Identification of microRNA-mRNA interactions in atrial fibrillation using microarray expression profiles and bioinformatics analysis

The present study integrated microRNA (miRNA) and mRNA expression data obtained from atrial fibrillation (AF) tissues and healthy tissues, in order to identify miRNAs and target genes that may be important in the development of AF. The GSE28954 miRNA expression profile and GSE2240 mRNA gene expression profile were downloaded from the Gene Expression Omnibus. Differentially expressed miRNAs and genes (DEGs) in AF tissues, compared with in control samples, were identified and hierarchically clustered. Subsequently, differentially expressed miRNAs and DEGs were searched for in the miRecords database and TarBase, and were used to construct a regulatory network using Cytoscape.
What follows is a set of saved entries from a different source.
(** A function that, near [a], always takes the value of one of two
    functions with the same value and the same derivative at [a], has that
    derivative at [a]. *)
Lemma derivable_pt_lim_glue (f g phi : R -> R) (a l d : R) :
  0 < d ->
  derivable_pt_lim f a l -> derivable_pt_lim g a l ->
  phi a = f a -> phi a = g a ->
  (forall z, Rabs (z - a) < d -> phi z = f z \/ phi z = g z) ->
  derivable_pt_lim phi a l.
Proof.
  intros Hd Hf Hg Hfa Hga Hloc eps Heps.
  destruct (Hf eps Heps) as [d1 H1]. destruct (Hg eps Heps) as [d2 H2].
  assert (0 < Rmin d (Rmin d1 d2)) as Hmin.
  { repeat apply Rmin_glb_lt; [done|apply cond_pos..]. }
  exists (mkposreal _ Hmin). intros k Hk Hlt. cbn in Hlt.
  pose proof (Rmin_l d (Rmin d1 d2)). pose proof (Rmin_r d (Rmin d1 d2)).
  pose proof (Rmin_l d1 d2). pose proof (Rmin_r d1 d2).
  destruct (Hloc (a + k)) as [-> | ->].
  - replace (a + k - a) with k by ring. lra.
  - rewrite Hfa. apply H1; [done|lra].
  - rewrite Hga. apply H2; [done|lra].
Qed.

Section Smooth.
Variable h : R.
Hypothesis h_pos : 0 < h.

Lemma inner_derivable x0 :
  Rabs x0 / h <= 0.5 ->
  derivable_pt_lim (fun x => dhRoma_inner (Rabs x / h) h) x0
    (dhRoma_inner_slope x0 h).
Proof.
  intros Hr. pose proof (ratio_nonneg x0 h h_pos) as Hr0.
  set (a := -3 / (h * h)).
  assert (forall z, -3.0 * (Rabs z / h) * (Rabs z / h) + 1.0
                    = a * z * z + 0 * z + 1) as Hq.
  { intros z. subst a. unfold Rabs. destruct (Rcase_abs z);
      undecimal; field; lra. }
  assert (1 / 4 <= a * x0 * x0 + 0 * x0 + 1) as Hrad.
  { rewrite <- Hq. apply inner_radicand. lra. }
  assert (a * x0 * x0 + 0 * x0 + 1 = 1 - 3 * (x0 / h) ^ 2) as Hq0
    by (subst a; field; lra).
  apply (derivable_pt_lim_ext
           (mult_real_fct (1.0 / (3 * h))
              (plus_fct (fct_cte 1.0)
                 (fun z => sqrt (a * z * z + 0 * z + 1))))).
  { intros z. unfold dhRoma_inner, mult_real_fct, plus_fct, fct_cte.
    by rewrite Hq. }
  assert (0 < sqrt (a * x0 * x0 + 0 * x0 + 1)) as Hs
    by (apply sqrt_lt_R0; lra).
  replace (dhRoma_inner_slope x0 h)
    with (1.0 / (3 * h)
          * (0 + / (2 * sqrt (a * x0 * x0 + 0 * x0 + 1)) * (2 * a * x0 + 0))).
  - apply derivable_pt_lim_scal, derivable_pt_lim_plus;
      [apply derivable_pt_lim_const|].
    apply derivable_sqrt_quadratic. lra.
  - unfold dhRoma_inner_slope. rewrite <- Hq0. subst a.
    undecimal. field. split; lra.
Qed.

Lemma middle_derivable x0 :
  0.5 <= x0 / h <= 1.5 ->
  derivable_pt_lim (fun x => dhRoma_middle (x / h) h) x0
    (dhRoma_middle_slope x0 h).
Proof.
  intros Hr.
  set (a := -3 / (h * h)). set (b := 6 / h). set (c := -2).
  assert (forall z, -3.0 * (1 - z / h) * (1 - z / h) + 1.0
                    = a * z * z + b * z + c) as Hq.
  { intros z. subst a b c. undecimal. field. lra. }
  assert (1 / 4 <= a * x0 * x0 + b * x0 + c) as Hrad.
  { rewrite <- Hq.
    assert (0 <= (x0 / h - 0.5) * (1.5 - x0 / h))
      by (apply Rmult_le_pos; lra).
    undecimal. lra. }
  assert (a * x0 * x0 + b * x0 + c = 1 - 3 * (1 - x0 / h) ^ 2) as Hq0
    by (subst a b c; field; lra).
  apply (derivable_pt_lim_ext
           (mult_real_fct (1.0 / (6 * h))
              (minus_fct (fun z => 0 * z * z + (-3 / h) * z + 5)
                 (fun z => sqrt (a * z * z + b * z + c))))).
  { intros z. unfold dhRoma_middle, mult_real_fct, minus_fct.
    rewrite Hq. f_equal. f_equal. undecimal. field. lra. }
  assert (0 < sqrt (a * x0 * x0 + b * x0 + c)) as Hs
    by (apply sqrt_lt_R0; lra).
  replace (dhRoma_middle_slope x0 h)
    with (1.0 / (6 * h)
          * ((2 * 0 * x0 + -3 / h)
             - / (2 * sqrt (a * x0 * x0 + b * x0 + c)) * (2 * a * x0 + b))).
  - apply derivable_pt_lim_scal, derivable_pt_lim_minus;
      [apply derivable_quadratic|].
    apply derivable_sqrt_quadratic. lra.
  - unfold dhRoma_middle_slope. rewrite <- Hq0. subst a b.
    undecimal. field. split; lra.
Qed.

Lemma sqrt_radicand_half : sqrt (1 - 3 * (1 / 2) ^ 2) = 1 / 2.
Proof. apply sqrt_lem_1; lra. Qed.

Lemma inner_slope_half : dhRoma_inner_slope (h / 2) h = - 1 / h ^ 2.
Proof.
  unfold dhRoma_inner_slope.
  replace (h / 2 / h) with (1 / 2) by (field; lra).
  rewrite sqrt_radicand_half. field. lra.
Qed.

Lemma middle_slope_half : dhRoma_middle_slope (h / 2) h = - 1 / h ^ 2.
Proof.
  unfold dhRoma_middle_slope.
  replace (1 - h / 2 / h) with (1 / 2) by (field; lra).
  rewrite sqrt_radicand_half. field. lra.
Qed.

Lemma middle_slope_edge : dhRoma_middle_slope (1.5 * h) h = 0.
Proof.
  unfold dhRoma_middle_slope.
  replace (1 - 1.5 * h / h) with (- (1 / 2)) by (undecimal; field; lra).
  replace (1 - 3 * (- (1 / 2)) ^ 2) with (1 - 3 * (1 / 2) ^ 2) by field.
  rewrite sqrt_radicand_half. field. lra.
Qed.

Lemma dhRoma_derivable_inner x0 :
  Rabs x0 / h < 0.5 ->
  derivable_pt_lim (fun x => dhRoma x h) x0 (dhRoma_inner_slope x0 h).
Proof.
  intros Hr.
  apply (derivable_pt_lim_glue
           (fun x => dhRoma_inner (Rabs x / h) h)
           (fun x => dhRoma_inner (Rabs x / h) h) _ x0 _
           ((0.5 - Rabs x0 / h) * h)).
  - apply Rmult_lt_0_compat; lra.
  - apply inner_derivable. lra.
  - apply inner_derivable. lra.
  - apply dhRoma_inner_branch. lra.
  - apply dhRoma_inner_branch. lra.
  - intros z Hz. apply (ratio_close h h_pos) in Hz.
    left. apply dhRoma_inner_branch. lra.
Qed.

(** On the positive side, from the inner junction outwards. *)
Lemma dhRoma_derivable_pos x0 :
  0 < x0 -> 0.5 <= x0 / h ->
  exists l,
    derivable_pt_lim (fun x => dhRoma x h) x0 l /\
    (x0 = h / 2 -> l = - 1 / h ^ 2) /\
    (x0 = 1.5 * h -> l = 0).
Proof.
  intros Hx0 Hr.
  assert (Rabs x0 / h = x0 / h) as Habs by (rewrite Rabs_pos_eq; lra).
  assert (0 < / h) as Hi by by apply Rinv_0_lt_compat.
  assert (x0 = x0 / h * h) as Hx0h by (field; lra).
  set (r0 := x0 / h) in *.
  set (G := fun x => dhRoma_middle (x / h) h).
  set (F := fun x => dhRoma_inner (Rabs x / h) h).
  set (O := fct_cte 0).
  assert (forall d z, 0 < d -> d <= r0 -> Rabs (z - x0) < d * h ->
            0 < z /\ Rabs z / h = z / h /\ r0 - d < z / h < r0 + d) as Hnear.
  { intros d z Hd Hdr Hz. pose proof (ratio_close h h_pos z x0 d Hz) as Hc.
    assert (0 < z) as Hzpos.
    { apply Rabs_def2 in Hz as [Hz1 Hz2].
      assert (d * h <= r0 * h) by (apply Rmult_le_compat_r; lra). lra. }
    rewrite Habs in Hc. rewrite (Rabs_pos_eq z) in Hc by lra.
    rewrite (Rabs_pos_eq z) by lra. done. }
  destruct (Rtotal_order r0 0.5) as [Hlt | [Heq | Hgt]]; [lra| |].
  - (* the junction at 0.5 *)
    assert (x0 = h / 2) as Hx by (rewrite Hx0h, Heq; undecimal; field).
    exists (- 1 / h ^ 2). split; [|split; [done|]].
    + apply (derivable_pt_lim_glue F G _ x0 _ (0.5 * h)).
      * lra.
      * rewrite <- inner_slope_half, <- Hx. apply inner_derivable. lra.
      * rewrite <- middle_slope_half, <- Hx. apply middle_derivable.
        fold r0. lra.
      * apply dhRoma_inner_branch. lra.
      * rewrite dhRoma_middle_closed by (done || lra). subst G. cbn beta.
        by rewrite Habs.
      * intros z Hz. destruct (Hnear 0.5 z) as (Hz0 & Hza & Hzr);
          [lra | lra | done |].
        destruct (dhRoma_branches z h) as [[? _]|[[_ ->]|[_ ->]]].
        -- lra.
        -- right. subst G. cbn beta. by rewrite Hza.
        -- by left.
    + intros Hedge. rewrite Hedge in Hx.
      assert (1.5 * h = 0.5 * h + h) by (undecimal; field). lra.
  - destruct (Rtotal_order r0 1.5) as [Hlt | [Heq | Hgt']].
    + (* strictly inside the middle branch *)
      exists (dhRoma_middle_slope x0 h). split; [|split].
      * apply (derivable_pt_lim_glue G G _ x0 _
                 (Rmin (r0 - 0.5) (1.5 - r0) * h)).
        -- apply Rmult_lt_0_compat; [apply Rmin_glb_lt|]; lra.
        -- apply middle_derivable. fold r0. lra.
        -- apply middle_derivable. fold r0. lra.
        -- rewrite dhRoma_middle_branch by lra. subst G. cbn beta.
           by rewrite Habs.
        -- rewrite dhRoma_middle_branch by lra. subst G. cbn beta.
           by rewrite Habs.
        -- intros z Hz.
           pose proof (Rmin_l (r0 - 0.5) (1.5 - r0)).
           pose proof (Rmin_r (r0 - 0.5) (1.5 - r0)).
           destruct (Hnear (Rmin (r0 - 0.5) (1.5 - r0)) z)
             as (Hz0 & Hza & Hzr); [apply Rmin_glb_lt; lra | lra | done |].
           left. rewrite dhRoma_middle_branch by lra. subst G. cbn beta.
           by rewrite Hza.
      * intros Hx. assert (r0 = 0.5); [|lra].
        subst r0. rewrite Hx. undecimal. field. lra.
      * intros Hx. assert (r0 = 1.5); [|lra].
        subst r0. rewrite Hx. undecimal. field. lra.
    + (* the junction at 1.5 *)
      assert (x0 = 1.5 * h) as Hx by (rewrite Hx0h, Heq; done).
      exists 0. split; [|split; [intros Hx'; lra|done]].
      apply (derivable_pt_lim_glue G O _ x0 _ (1 * h)).
      * lra.
      * rewrite <- middle_slope_edge, <- Hx. apply middle_derivable.
        fold r0. lra.
      * apply derivable_pt_lim_const.
      * rewrite dhRoma_middle_branch by lra. subst G. cbn beta.
        by rewrite Habs.
      * rewrite dhRoma_middle_branch by lra. rewrite Habs, Heq.
        by rewrite dhRoma_middle_three_halves.
      * intros z Hz. destruct (Hnear 1 z) as (Hz0 & Hza & Hzr);
          [lra | lra | done |].
        destruct (dhRoma_branches z h) as [[_ ->]|[[_ ->]|[? _]]].
        -- by right.
        -- left. subst G. cbn beta. by rewrite Hza.
        -- lra.
    + (* outside the support *)
      exists 0. split; [|split].
      * apply (derivable_pt_lim_glue O O _ x0 _ ((r0 - 1.5) * h)).
        -- apply Rmult_lt_0_compat; lra.
        -- apply derivable_pt_lim_const.
        -- apply derivable_pt_lim_const.
        -- apply dhRoma_outer_branch. lra.
        -- apply dhRoma_outer_branch. lra.
        -- intros z Hz. pose proof (ratio_close h h_pos z x0 _ Hz) as Hc.
           left. apply dhRoma_outer_branch. lra.
      * intros Hx. assert (r0 = 0.5); [|lra].
        subst r0. rewrite Hx. undecimal. field. lra.
      * done.
Qed.

Lemma dhRoma_derivable_mirror x0 l :
  derivable_pt_lim (fun x => dhRoma x h) (- x0) l ->
  derivable_pt_lim (fun x => dhRoma x h) x0 (- l).
Proof.
  intros Hd.
  apply (derivable_pt_lim_ext (mirr_fct (fun x => dhRoma x h))).
  { intros z. unfold mirr_fct. apply dhRoma_opp. }
  apply derivable_pt_lim_mirr_fwd. by rewrite Ropp_involutive.
Qed.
Finally, functional analysis of the miRNA-targeted genes was conducted. After data processing, 71 differentially expressed miRNAs and 390 DEGs were identified between AF and normal tissues. A total of 3,506 miRNA-mRNA pairs were selected, of which 372 were simultaneously predicted by both miRecords and TarBase, and were therefore used to construct the miRNA-mRNA regulatory network. Furthermore, 10 miRNAs and 12 targeted mRNAs were detected, which formed 14 interactive pairs. The miRNA-targeted genes were significantly enriched into 14 Gene Ontology (GO) categories, of which the most significant was gene expression regulation (GO 10468), which was associated with 7 miRNAs and 8 target genes. These results suggest that the screened miRNAs and target genes may be target molecules in AF development, and may be beneficial for the early diagnosis and future treatment of AF.